Can you send more parameters than needed to a prepared statement using PDO with no undesired side effects?
That mights seem like a strange question but I ask because I have 4 queries in a row which all use similar and different parameters. The relevant parts of the queries:
1st (select, different table to others):
WHERE threadID = :tid
2nd (select):
WHERE user_ID = :u_ID AND thread_ID = :tid
3rd (update if 2nd was successful):
SET time = :current_time WHERE user_ID = :u_ID AND thread_ID = :tid
4th (insert if 2nd was unsuccessful):
VALUES (:u_ID, :tid, :current_time)
Can I declare one array with the three parameters at the beginning and use it for all 4 queries?
To sort out any confusion, the queries would be executed seperately. It is the parameters variable being reused and so that would mean some queries would receive parameters they don't need. So something like:
$parameters = array(':tid' => $tid, ':u_ID' => $u_ID, ':current_time' => $time);
$1st = $db->prepare($query1);
$1st->execute($parameters);
$2nd = $db->prepare($query2);
$2nd->execute($parameters);
$3rd = $db->prepare($query3);
$3rd->execute($parameters);
$4th = $db->prepare($query4);
$4th->execute($parameters);
If I can, should I? Will this slow down or cause security flaws to my database or scripts?
If I can make this question a bit clearer, please ask.
Thank you!
Perhaps the documentation has been updated since this question was first asked, but now it is quite clearly stated "No"
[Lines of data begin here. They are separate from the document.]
Lemma endSession_eq p :
  endSession p =
  {| peerConnections := ∅; localStream := None; sessionId := None;
     listenersBound := listenersBound p; sessionActive := false;
     ui := {| startBtn_disabled := false;
              startBtn_hidden := match stopBtn (ui p) with
                                 | Some _ => false
                                 | None => startBtn_hidden (ui p)
                                 end;
              stopBtn := (λ _, true) <$> stopBtn (ui p);
              sessionStatus := sessionStatus (ui p);
              videoStatus := videoStatus (ui p);
              sessionUrlInput := sessionUrlInput (ui p);
              shareCard_hidden := shareCard_hidden (ui p);
              participantList :=
                (λ items, foldr remove_item items (elements (dom (peerConnections p))))
                  <$> participantList (ui p);
              localVideo := localVideo (ui p) |} |}.
Proof.
  unfold endSession, teardownAll.
  rewrite foldr_teardownPeer;
    [ | apply NoDup_elements
      | intros k Hk; apply elem_of_dom; by apply elem_of_elements ].
  simpl. rewrite delete_all_keys.
  unfold toggleControls, set_startBtn_disabled, with_ui; simpl.
  by destruct (stopBtn (ui p)).
Qed.

Lemma handleSessionEnded_eq message st p :
  handleSessionEnded message st p =
  {| peerConnections := ∅; localStream := None; sessionId := None;
     listenersBound := listenersBound p; sessionActive := false;
     ui := {| startBtn_disabled := false;
              startBtn_hidden := match stopBtn (ui p) with
                                 | Some _ => false
                                 | None => startBtn_hidden (ui p)
                                 end;
              stopBtn := (λ _, true) <$> stopBtn (ui p);
              sessionStatus := setStatus (sessionStatus (ui p)) message st;
              videoStatus := setStatus (videoStatus (ui p)) "Camera inactive." "idle";
              sessionUrlInput := "";
              shareCard_hidden := true;
              participantList := (λ _, []) <$> participantList (ui p);
              localVideo := localVideo (ui p) |} |}.
Proof.
  unfold handleSessionEnded. rewrite endSession_eq.
  unfold resetUIState, set_sessionStatus, set_videoStatus, set_participants, with_ui;
    simpl.
  by destruct (participantList (ui p)).
Qed.

Lemma NoDup_ids_foldr_remove l items :
  NoDup (data_id <$> items) → NoDup (data_id <$> foldr remove_item items l).
Proof.
  intros Hnd. induction l as [|k l IH]; simpl; [done|]. by apply NoDup_ids_remove.
Qed.

Lemma consistent_endSession p : consistent p → consistent (endSession p).
Proof.
  intros [Hc Ha Hk Hl]. rewrite endSession_eq. split; simpl.
  - intros h. destruct (stopBtn (ui p)); simpl; [|done]. by intros [= <-].
  - done.
  - intros items. destruct (participantList (ui p)) as [items0|]; simpl; [|done].
    intros [= <-]. apply NoDup_ids_foldr_remove. by apply Hk.
  - intros items id _ [? Hid]. by rewrite lookup_empty in Hid.
Qed.

Lemma consistent_handleSessionEnded message st p : consistent (handleSessionEnded message st p).
Proof.
  rewrite handleSessionEnded_eq. split; simpl.
  - intros h. destruct (stopBtn (ui p)); simpl; [|done]. by intros [= <-].
  - done.
  - intros items. destruct (participantList (ui p)); simpl; [|done].
    intros [= <-]. apply NoDup_nil_2.
  - intros items id _ [? Hid]. by rewrite lookup_empty in Hid.
Qed.

Lemma consistent_load u : consistent (load u).
Proof.
  unfold load, toggleControls, resetUIState, set_sessionStatus, set_videoStatus,
    set_participants, with_ui; simpl.
  destruct u as [dis hid [stop|] ss vs url share [items|] lv]; simpl;
    (split; simpl;
     [ intros h; try done; by intros [= <-]
     | done
     | intros its; try done; intros [= <-]; apply NoDup_nil_2
     | intros its id _ [? Hid]; by rewrite lookup_empty in Hid ]).
Qed.

(** A status line or an enabled button does not bear on consistency. *)
Lemma consistent_set_sessionStatus text st p :
  consistent p → consistent (set_sessionStatus text st p).
Proof. by intros [Hc Ha Hk Hl]. Qed.

Lemma consistent_handleStartSession fetched media ack p :
  consistent p → startBtn_disabled (ui p) = false →
  consistent (handleStartSession fetched media ack p).1.
Proof.
  intros [Hc Ha Hk Hl] Hdis.
  assert (sessionActive p = false) as Hact.
  { destruct (sessionActive p); [|done]. destruct Ha as (_ & _ & _ & ?); congruence. }
  destruct p as [pcs ls sid lb act [dis hid stop ss vs url share items lv]];
    simpl in *; subst act dis.
  unfold handleStartSession; simpl.
  destruct (truthy sid); simpl; [by split|].
  destruct fetched as [|uid link]; simpl; [by split|].
  destruct media as [stream|]; simpl; [|by split].
  destruct ack as [r|m]; unfold toggleControls; simpl; destruct stop; simpl;
    (split; simpl;
     [ intros h; try apply Hc; by intros [= <-]
     | first [done | intros _; eauto]
     | done
     | done ]).
Qed.

Lemma consistent_handleStopSession ack p :
  consistent p → consistent (handleStopSession ack p).1.
Proof.
  intros Hp. unfold handleStopSession.
  destruct (negb (sessionActive p) || negb (truthy (sessionId p))); [done|].
  destruct ack as [r|m]; cbn [fst].
  - apply consistent_handleSessionEnded.
  - by do 2 apply consistent_set_sessionStatus.
Qed.

Lemma consistent_on_session_ended p : consistent p → consistent (on_session_ended p).
Proof.
  intros Hp. unfold on_session_ended.
  destruct (negb (sessionActive p) && negb (truthy (sessionId p))); [done|].
  apply consistent_handleSessionEnded.
Qed.

Lemma consistent_upsertParticipant id text st p :
  consistent p → consistent (upsertParticipant id text st p).
Proof.
  intros Hp. unfold upsertParticipant.
  destruct (participantList (ui p)) as [items|] eqn:Hitems; [|done].
  destruct Hp as [Hc Ha Hk Hl]. split; simpl; [done | done | |].
  - intros ? [= <-]. apply NoDup_ids_upsert. by apply Hk.
  - intros ? id' [= <-] Hid. apply elem_of_ids_upsert. right. by apply Hl.
Qed.

Lemma upsertParticipant_listed id text st p items :
  participantList (ui (upsertParticipant id text st p)) = Some items →
  id ∈ data_id <$> items.
Proof.
  unfold upsertParticipant.
  destruct (participantList (ui p)) as [items0|] eqn:Hitems; simpl.
  - intros [= <-]. apply elem_of_ids_upsert. by left.
  - by rewrite Hitems.
Qed.

Lemma consistent_add_peer id pc p :
  consistent p →
  (∀ items, participantList (ui p) = Some items → id ∈ data_id <$> items) →
  consistent (with_peers p (<[id := pc]> (peerConnections p))).
Proof.
  intros [Hc Ha Hk Hl] Hid. split; simpl; [done | done | done |].
  intros items id' Hitems [pc' Hpc]. destruct (decide (id' = id)) as [->|Hne].
  - by apply Hid.
  - rewrite lookup_insert_ne in Hpc by done. apply Hl; eauto.
Qed.

Lemma consistent_teardownPeer id p p' :
  consistent p → teardownPeer id p = Some p' → consistent p'.
Proof.
  intros [Hc Ha Hk Hl]. unfold teardownPeer, peer, removeParticipant.
  destruct (peerConnections p !! id) as [pc|] eqn:Hpc;
    [|case_bool_decide; [done|]]; intros [= <-]; simpl;
    destruct (participantList (ui p)) as [items|] eqn:Hitems; simpl.
  - split; simpl; [exact Hc | exact Ha | |].
    + intros ? [= <-]. apply NoDup_ids_remove. by apply Hk.
    + intros ? id' [= <-] [Hne Hid]%lookup_delete_is_Some.
      apply elem_of_ids_remove; [by apply Hk|]. split; [by apply Hl | done].
  - split; simpl; [exact Hc | exact Ha | |]; intros items; by rewrite Hitems.
  - split; simpl; [exact Hc | exact Ha | |].
    + intros ? [= <-]. apply NoDup_ids_remove. by apply Hk.
    + intros ? id' [= <-] Hid.
      apply elem_of_ids_remove; [by apply Hk|]. split; [by apply Hl|].
      intros ->. rewrite Hpc in Hid. by destruct Hid.
  - split; simpl; [exact Hc | exact Ha | |]; intros items; by rewrite Hitems.
Qed.

Lemma createPeerForStudent_page id outcome p :
  ∃ pc, (createPeerForStudent id outcome p).1.1
        = with_peers p (<[id := pc]> (peerConnections p)).
Proof.
  unfold createPeerForStudent.
  destruct (localStream p); [destruct outcome as [|d a]|]; simpl; eauto.
Qed.

Lemma consistent_on_student_connected id outcome p :
  consistent p → consistent (on_student_connected id outcome p).1.
Proof.
  intros Hp. unfold on_student_connected.
  set (p1 := set_sessionStatus _ _ _).
  assert (consistent p1) as Hp1
    by (by apply consistent_set_sessionStatus, consistent_upsertParticipant).
  assert (∀ items, participantList (ui p1) = Some items → id ∈ data_id <$> items)
    as Hlisted by (intros items; apply upsertParticipant_listed).
  destruct (createPeerForStudent_page id outcome p1) as [pc Hpage].
  destruct (createPeerForStudent id outcome p1) as [[p2 sent] fulfilled].
  simpl in Hpage. subst p2.
  pose proof (consistent_add_peer id pc p1 Hp1 Hlisted) as Hp2.
  destruct fulfilled; simpl; [done|].
  set (p3 := upsertParticipant _ _ _ _).
  assert (consistent p3) as Hp3 by (by apply consistent_upsertParticipant).
  destruct (teardownPeer id p3) as [p4|] eqn:Htear; simpl; [|done].
  by eapply consistent_teardownPeer.
Qed.

Lemma consistent_on_student_disconnected id p :
  consistent p → consistent (on_student_disconnected id p).
Proof.
  intros Hp. unfold on_student_disconnected.
  destruct (teardownPeer id p) as [p1|] eqn:Htear; [|done].
  apply consistent_upsertParticipant. by eapply consistent_teardownPeer.
Qed.

Lemma consistent_on_answer msg accepted p : consistent p → consistent (on_answer msg accepted p).
Proof.
  intros Hp. unfold on_answer, peer.
  set (from := default "undefined" (msg !! "from")).
  destruct (peerConnections p !! from) as [pc|] eqn:Hpc;
    [|case_bool_decide; [by apply consistent_upsertParticipant | done]].
  destruct accepted; [|by apply consistent_upsertParticipant].
  apply consistent_set_sessionStatus, consistent_upsertParticipant.
  apply consistent_add_peer; [done|].
  intros items Hitems. apply (c_listed p Hp); eauto.
Qed.

Lemma consistent_on_ice_candidate msg added p :
  consistent p → consistent (on_ice_candidate msg added p).
Proof.
  intros Hp. unfold on_ice_candidate, peer.
  set (from := default "undefined" (msg !! "from")).
  destruct (peerConnections p !! from) as [pc|] eqn:Hpc;
    [|by case_bool_decide].
  destruct (truthy (msg !! "candidate") && added); [|done].
  apply consistent_add_peer; [done|].
  intros items Hitems. apply (c_listed p Hp); eauto.
Qed.

Lemma consistent_handle p ev p' sent :
  consistent p → AdminPage.handle p ev = Some (p', sent) → consistent p'.
Proof.
  intros Hp. destruct ev; simpl.
  - destruct (startBtn_disabled (ui p)) eqn:Hdis; [done|]. intros [= Hh].
    pose proof (consistent_handleStartSession fetched media ack p Hp Hdis) as H.
    by rewrite Hh in H.
  - destruct (stopBtn (ui p)); [|done]. intros [= Hh].
    pose proof (consistent_handleStopSession ack p Hp) as H. by rewrite Hh in H.
  - intros [= <- <-]. by apply consistent_endSession.
  - destruct (listenersBound p && _); [|done]. intros [= Hh].
    pose proof (consistent_on_student_connected studentSocketId outcome p Hp) as H.
    by rewrite Hh in H.
  - destruct (listenersBound p); [|done]. intros [= <- <-].
    by apply consistent_on_student_disconnected.
  - destruct (listenersBound p); [|done]. intros [= <- <-].
    by apply consistent_on_answer.
  - destruct (listenersBound p); [|done]. intros [= <- <-].
    by apply consistent_on_ice_candidate.
  - destruct (listenersBound p); [|done]. intros [= <- <-].
    by apply consistent_on_session_ended.
  - destruct (peerConnections p !! studentId); [|done]. by intros [= <- <-].
Qed.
You cannot bind more values than specified; if more keys exist in input_parameters than in the SQL specified in the PDO::prepare(), then the statement will fail and an error is emitted.
These answers should be useful in filtering out the extra parameters.
I know this is already answered and it's only asking about whether you can send extra params, but I thought people might arrive at this question, and want to know how to get around this limitation. Here's the solution I use:
$parameters = array('tid' => $tid, 'u_ID' => $u_ID, 'current_time' => $time);
$1st = $db->prepare($query1);
$1st->execute(array_intersect_key($parameters, array_flip(array('tid'))));
$2nd = $db->prepare($query2);
$2nd->execute(array_intersect_key($parameters, array_flip(array('u_ID', 'tid'))));
$3rd = $db->prepare($query3);
$3rd->execute(array_intersect_key($parameters, array_flip(array('u_ID', 'tid', 'current_time'))));
$4th = $db->prepare($query4);
$4th->execute(array_intersect_key($parameters, array_flip(array('u_ID', 'tid', 'current_time'))));
That array_interset_key and array_flip maneuver could be extracted to its own function, like:
function filter_fields($params,$field_names) {
return array_intersect_key($params, array_flip($field_names))
}
I just haven't got around to it yet.
The function flips your array of key names, so you have an array with no values, but the right keys. Then intersect filters the first array so you only have the keys that are in both arrays (in this case, only the ones in your array_flipped array). But you get the values for the original array (not the empties). So you make one array of parameters, but specify which params are actually sent to PDO.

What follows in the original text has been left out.